Er hieß seit jeher knurrig Brando, wurde Schauspieler, „weil mir nichts Besseres einfiel“, wurde, von allen Kollegen neidlos anerkannt, der Beste, den Hollywood je hervorbrachte, und sein Spitzname „Bud“ lud nur wenige dazu ein, leichtfertig mit „Buddy“ (Freund) zu verwechseln.

Doris Day hätte von Walt Disney erfunden sein können: der patente, geschlechtslose Kumpel mit blondem Schopf und blauen Augen, das Idol von Millionen bigott kujonierter US-Muttis, die Jungfrau ohne Unterleib, die den Schmelz von Erdnussbutter und den Pfiff einer Nähmaschine hat. Mögen manche ihrer Filmtitel für Kentucky auch geradezu gewagt gewesen sein („Bettgeflüster“, „Ein Pyjama für drei“) – das Heißeste, was „America’s Sweetheart“ der fünfziger und sechziger Jahre berührte, war die äußere Klinke der Schlafzimmertür.

Einen „letzten Tango in Paris“ hätte sie nie mitgetanzt, für Marlon Brando, der „Der Wilde“ vor gesellschaftlich verschlossenen Türen war, ohnmächtiger Arbeiter, der schon „Die Faust im Nacken“ gespürt und die Herrschaft des Dollars erlitten hatte, der aus innerster Überzeugung die (mexikanische) Revolution anführte („Viva Zapata!“), war der sexuelle Hautgout nicht mehr als ein weiterer Tabubruch. Da er persönlich als Rebell letztlich am System der Schaumfabrik Hollywood scheiterte und da ihn seine mutige Unterstützung der „diskriminierten Ureinwohner dieses Landes“, der würdelos in Reservate gepferchten Indianer (weshalb er auch den Oscar für den „Paten I“ nicht annahm) viel Geld kostete, bediente er sich im Alter schließlich zynisch der „einzigen Mittel, die diese Leute verstehen“. Für sein Debüt in „The Men“ hatte er 1950 noch 50.000 Dollar bekommen – für seine Nebenrolle in „Superman I“ erhielt er 26 Jahre später vier Millionen Dollar (mehr als der Titelheld Christopher Reeve).

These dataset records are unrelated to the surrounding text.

(* ===== verification/Payments.v ===== *)
(** * Ticket payment: all calls

    Every entry point of the payment contract that can change its storage is
    a [PayCall], [run_pay] is its execution, and [pays] are the worlds that calls
    reach, with arbitrary activity of tokens and other contracts in between. *)

From stdpp Require Import base tactics numbers list strings gmap.
From S2P Require Import Prelude.
From S2P Require Import Soroban.
From S2P Require Import Token.
From S2P Require Import PaymentTypes.
From S2P Require Import PaymentStorage.
From S2P Require Import PaymentWorld.
From S2P Require Import PaymentSale.
From S2P Require Import PaymentQuote.
From S2P Require Import PaymentAdmin.
From S2P Require Import PaymentRefund.
From S2P Require Import PaymentEscrow.
From S2P Require Import PaymentResale.

Inductive PayCall :=
  | Initialize (admin usdc_token platform_wallet registry : Address)
  | SetPause (paused : bool)
  | SetEventDispute (event_id : string) (disputed : bool)
  | CreateDiscountCode (event_id code : string) (percentage expires_at max_uses : Z)
  | SetMaxTicketsPerWallet (event_id : string) (max : Z)
  | SetOracle (oracle_address : Address)
  | SetSlippage (bps : Z)
  | SetWithdrawalCap (token : Address) (amount : Z)
  | SetTransferFee (event_id : string) (bps : Z)
  | SetAffiliateRate (event_id : string) (affiliate : Address) (rate_bps : Z)
  | SetResaleRoyaltyBps (event_id : string) (bps : Z)
  | AddDiscountHashes (event_id : string) (hashes : list Bytes)
  | CancelEvent (event_id : string)
  | ProposeParameterChange (proposer : Address) (change : ParameterChange)
  | VoteOnProposal (voter : Address) (proposal_id : Z)
  | ExecuteProposal (executor : Address) (proposal_id : Z)
  | ProposeEscrowWithdrawal (event_id : string) (amount : Z) (token : Address)
  | ApproveEscrowWithdrawal (proposal_id : Z)
  | ExecuteEscrowWithdrawal (proposal_id : Z)
  | ProcessPayment (payment_id event_id tier_id : string) (buyer : Address)
      (recipient : option Address) (token : Address) (amount quantity : Z)
      (options : PurchaseOptions) (validation_hash : Bytes)
  | ConfirmPayment (payment_id transaction_hash : string)
  | CheckIn (payment_id : string) (scanner : Address) (series_id : option string)
      (pass_holder : option Address) (raw_secret : Bytes)
  | MintPoap (payment_id : string)
  | RequestGuestRefund (payment_id : string)
  | RequestRefund (ticket_id : Z)
  | AdminRefund (payment_id : string)
  | ClaimAutomaticRefund (payment_id : string)
  | TriggerBulkRefund (event_id : string) (batch_size : Z)
  | IssuePartialRefund (event_id : string) (percentage_bps batch_size : Z)
  | ClaimCancellationRefund (payment_id : string)
  | TriggerDisputeRefundCascade (event_id : string)
  | WithdrawOrganizerFunds (event_id : string) (token : Address)
  | SettlePlatformFees (event_id : string) (token : Address)
  | WithdrawPlatformFees (amount : Z) (token : Address)
  | ClaimRevenue (event_id : string) (token : Address)
  | ReleaseMilestoneEscrow (event_id : string) (token : Address)
  | TransferTicket (payment_id : string) (to : Address) (sale_price : option Z)
  | ListForResale (payment_id : string) (ask_price : Z)
  | CancelResaleListing (payment_id : string)
  | PurchaseResaleTicket (payment_id : string) (buyer : Address) (max_price : Z)
  | PlaceBid (event_id tier_id : string) (bidder token : Address) (amount : Z)
  | CloseAuction (payment_id event_id tier_id : string).

Section Run.
Context {T W : Type} `{Token T} `{TokenAllowance T} `{Clients W}.
Variable sha256 : Bytes -> Bytes.

Definition run_pay (c : PayCall) : C T W unit :=
  match c with
  | Initialize a u p r => initialize a u p r
  | SetPause b => set_pause b
  | SetEventDispute e d => set_event_dispute e d
  | CreateDiscountCode e c p x m => create_discount_code e c p x m
  | SetMaxTicketsPerWallet e m => set_max_tickets_per_wallet e m
  | SetOracle a => set_oracle a
  | SetSlippage b => set_slippage b
  | SetWithdrawalCap t a => set_withdrawal_cap t a
  | SetTransferFee e b => set_transfer_fee e b
  | SetAffiliateRate e a r => set_affiliate_rate e a r
  | SetResaleRoyaltyBps e b => set_resale_royalty_bps e b
  | AddDiscountHashes e l => add_discount_hashes e l
  | CancelEvent e => cancel_event e
  | ProposeParameterChange p c => propose_parameter_change p c;; mret tt
  | VoteOnProposal v i => vote_on_proposal v i
  | ExecuteProposal e i => execute_proposal e i
  | ProposeEscrowWithdrawal e a t => propose_escrow_withdrawal e a t;; mret tt
  | ApproveEscrowWithdrawal i => approve_escrow_withdrawal i
  | ExecuteEscrowWithdrawal i => execute_escrow_withdrawal i
  | ProcessPayment p e t b r k a q o h => process_payment sha256 p e t b r k a q o h;; mret tt
  | ConfirmPayment p t => confirm_payment p t
  | CheckIn p s i h r => check_in sha256 p s i h r
  | MintPoap p => mint_poap p
  | RequestGuestRefund p => request_guest_refund p
  | RequestRefund t => request_refund t
  | AdminRefund p => admin_refund p
  | ClaimAutomaticRefund p => claim_automatic_refund p
  | TriggerBulkRefund e b => trigger_bulk_refund e b;; mret tt
  | IssuePartialRefund e p b => issue_partial_refund e p b;; mret tt
  | ClaimCancellationRefund p => claim_cancellation_refund p
  | TriggerDisputeRefundCascade e => trigger_dispute_refund_cascade e;; mret tt
  | WithdrawOrganizerFunds e t => withdraw_organizer_funds e t;; mret tt
  | SettlePlatformFees e t => settle_platform_fees e t;; mret tt
  | WithdrawPlatformFees a t => withdraw_platform_fees a t
  | ClaimRevenue e t => claim_revenue e t;; mret tt
  | ReleaseMilestoneEscrow e t => release_milestone_escrow e t;; mret tt
  | TransferTicket p t s => transfer_ticket p t s
  | ListForResale p a => list_for_resale p a
  | CancelResaleListing p => cancel_resale_listing p
  | PurchaseResaleTicket p b m => purchase_resale_ticket p b m
  | PlaceBid e t b k a => place_bid e t b k a
  | CloseAuction p e t => close_auction p e t
  end.

(** A call, or activity outside of the contract. *)
Definition step_pay (c : PayCall + T * W) : C T W unit :=
  match c with
  | inl c => run_pay c
  | inr (t, o) => fun _ w => Done tt (mkWorld (w_store w) t o)
  end.

(** The worlds reached from an empty storage by calls that satisfy [ok]. *)
Definition pays (ok : PayCall -> Env -> World T W -> Prop) (w : World T W) : Prop :=
  exists t o, history step_pay
    (fun c env w => match c with inl c => ok c env w | inr _ => True end)
    (mkWorld empty_state t o) w.

Lemma pays_inv (P : State -> Prop) ok w :
  P empty_state ->
  (forall c env w w', pays ok w -> ok c env w -> run_pay c env w = Done tt w' ->
    P (w_store w) -> P (w_store w')) ->
  pays ok w -> P (w_store w).
Proof.
  intros Hemp Hstep (t & o & Hh). induction Hh as [|c env w w' Hh IH Hok Hrun]; [done|].
  destruct c as [c|[t' o']].
  - eapply Hstep; [by exists t, o|done|done|done].
  - by injection Hrun as <-.
Qed.

(** What a call does to the storage, whatever the others do. *)
Definition stores (R : State -> State -> Prop) (c : PayCall) : Prop :=
  respects (moves R anything anything) (run_pay c).

Lemma pays_pres (P : State -> Prop) ok w :
  P empty_state -> (forall c, stores (pres P) c) -> pays ok w -> P (w_store w).
Proof.
  intros Hemp Hc. apply pays_inv; [done|]. intros c env w1 w2 _ _ Hrun HP.
  by apply (Hc c env w1 tt w2 Hrun).
Qed.
End Run.

(** [pframe] reduces a footprint to its writes. *)
Ltac pframe_step :=
  first
    [ pframe1
    | lazymatch goal with
      | |- anything _ _ => exact I
      | |- _ -> anything _ _ => intros _; exact I
      | |- respects _ (match ?x with _ => _ end) => destruct x
      | |- respects _ (let '(_, _) := ?x in _) => destruct x
      | |- respects _ (try_is_pro_member _ _) => apply try_pro_moves; typeclasses eauto
      | |- respects _ ?m => unfold_head m
      end ].
Ltac pframe := repeat pframe_step.

(** The writes of the payment contract that are more than one assignment. *)
Ltac pwrites :=
  first
    [ reflexivity
    | unfold storage.update_payment_status_index, storage.remove_payment_from_status_index,
        storage.add_payment_to_status_index, storage.remove_payment_from_buyer_index;
      repeat case_match; reflexivity
    | lazymatch goal with
      | |- ?R ?s (foldl ?f ?s ?l) => apply (foldl_along R); intros ? ?; reflexivity
      end ].

(** A part of the storage that the calls of a class leave alone. *)
Ltac untouched :=
  lazymatch goal with
  | |- context [match ?c with _ => _ end] => destruct c
  | |- _ => idtac
  end;
  try exact I; unfold stores; cbn [run_pay]; pframe; pwrites.
Lemma internal_refund_others pid p env w u w' :
  t_Payment (w_store w) !! pid = Some p ->
  internal_refund (T := T) (W := W) pid env w = Done u w' ->
  exists registry, decrement_inventory registry env (pay_event_id p) (pay_ticket_tier_id p)
    (pay_buyer_address p) (w_others w) = Some (w_others w').
Proof.
  intros Hp Hr. unfold internal_refund, find_payment, find_event, storage.get_event_registry,
    storage.get_payment in Hr. pay.
  match goal with H : t_Payment _ !! pid = Some ?a |- _ => assert (a = p) as -> by congruence end.
  others. decremented.
Qed.

Lemma claim_cancellation_others pid p env w u w' :
  t_Payment (w_store w) !! pid = Some p ->
  claim_cancellation_refund (T := T) (W := W) pid env w = Done u w' ->
  exists registry, decrement_inventory registry env (pay_event_id p) (pay_ticket_tier_id p)
    (pay_buyer_address p) (w_others w) = Some (w_others w').
Proof.
  intros Hp Hr. unfold claim_cancellation_refund, require_initialized, require_running,
    find_payment, storage.get_event_registry, storage.get_payment in Hr. pay.
  match goal with H : t_Payment _ !! pid = Some ?a |- _ => assert (a = p) as -> by congruence end.
  others. decremented.
Qed.

(** A sale. *)
Lemma try_pro_seats a b :
  respects (moves anything anything same_seats) (try_is_pro_member (T := T) (W := W) a b).
Proof.
  intros env w r w' Hr. unfold try_is_pro_member in Hr. split_and!; try exact I.
  repeat case_match; simplify_eq; [|done]. intros Hok. by eapply pro_sold.
Qed.

Lemma quote_seats pid eid tid buyer token amount quantity options :
  respects (moves anything anything same_seats)
    (quote_sale (T := T) (W := W) sha256 pid eid tid buyer token amount quantity options).
Proof. pframe; try exact I; try reflexivity. all: try apply try_pro_seats. Qed.

Lemma finish_seats pid eid buyer q total promo bps sp code tier :
  respects (moves anything anything same_seats)
    (finish_sale (T := T) (W := W) pid eid buyer q total promo bps sp code tier).
Proof. pframe; try exact I; try reflexivity. intros Hl Hok. by eapply loyalty_sold. Qed.

Lemma store_tickets_live pid eid tid buyer owner token amount quantity sp aff vh env l :
  forall w u w', foldM (fun _ i => store_ticket (T := T) (W := W) pid eid tid buyer owner token amount
    quantity sp aff vh i) tt l env w = Done u w' ->
  w_others w' = w_others w /\
  forall k, live_tickets k (w_store w') <= live_tickets k (w_store w) + at_tier (eid, tid) (len l) k.
Proof.
  induction l as [|i l IH]; cbn [foldM]; intros w u w' Hr.
  - apply ret_Done in Hr as [_ ->]. split; [done|]. intros k. unfold at_tier. case_bool_decide; cbn; lia.
  - apply bind_Done in Hr as ([] & w1 & H1' & H2'). apply IH in H2' as [Ho Hl]. split.
    + rewrite Ho. clear - H1'. others. done.
    + intros k. specialize (Hl k). apply store_ticket_tickets in H1' as (fee & org & ref & He).
      apply (live_tickets_new k) in He.
      match type of He with _ <= _ + counts k ?p => pose proof (counts_tier k p) as Hc end.
      unfold at_tier, tier_of, new_ticket in *. cbn [pay_event_id pay_ticket_tier_id] in *.
      rewrite length_cons. case_bool_decide; lia.
Qed.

Um eine Million herum kassierte die ausgebildete Sängerin Doris Day zuletzt auch und steckte viel Geld in eine Stiftung für herrenlose Hunde und Katzen. 1998 äußerte sie sich letztmals öffentlich, als sie den US-Präsidenten Bill Clinton aufforderte, seinen Hund „Buddy“ kastrieren zu lassen. Dem Hollywood-Tratsch nach musste sie das bei ihren vier Ehemännern nicht; Al Jordan wurde noch reputierlich „Der Posaunist“ genannt, George Weidler war der matte „Saxophonist“, Marty Melcher hieß nur noch „Der Blindenhund“, und Barry Comden galt als „der vielleicht Unglücklichste von allen“. Dabei wollte die Tochter eines deutschstämmigen Musiklehrers in Cincinnati schon als Teenie „nichts als einen Mann fürs Leben“, doch immer mehr verinnerlichte sie die Drehbücher. „Ich kannte sie schon“, sagte Groucho Marx einmal zu ihrer privaten Pleite, „bevor sie noch Jungfrau wurde.“

Auf der Leinwand war sie, obwohl für „Bettgeflüster“ wahrhaftig für den Oscar nominiert, nur zweimal wirklich gut, beide Male in Todesangst: Im Thriller „Mitternachtsspitzen“ (mit Rex Harrison) fürchtet sie, verrückt zu werden, und in Alfred Hitchcocks zweiter Fassung von „Der Mann, der zu viel wusste“ (mit James Stewart) singt sie „Que sera, sera“ ums Leben ihrer entführten Kinder.

Brando, dem Sohn einer Trinkerfamilie in einem Kaff in Nebraska, werden vier Ehefrauen und neun Kinder zugeschrieben („Männer sind von Natur aus nicht monogam“); er zahlte für die Strafverteidigung seines Sohns Christian, der den Liebhaber seiner Halbschwester Cheyenne erschossen hatte, ein Vermögen, ein weiteres an die uneheliche Mutter dreier seiner Kinder, Maria Cristina Ruiz, und ein drittes für sein Südseeatoll bei Tahiti. Darum drehte er „auch eine Menge Scheiß, aber ich hatte nicht die Courage, das Geld zurückzuweisen“.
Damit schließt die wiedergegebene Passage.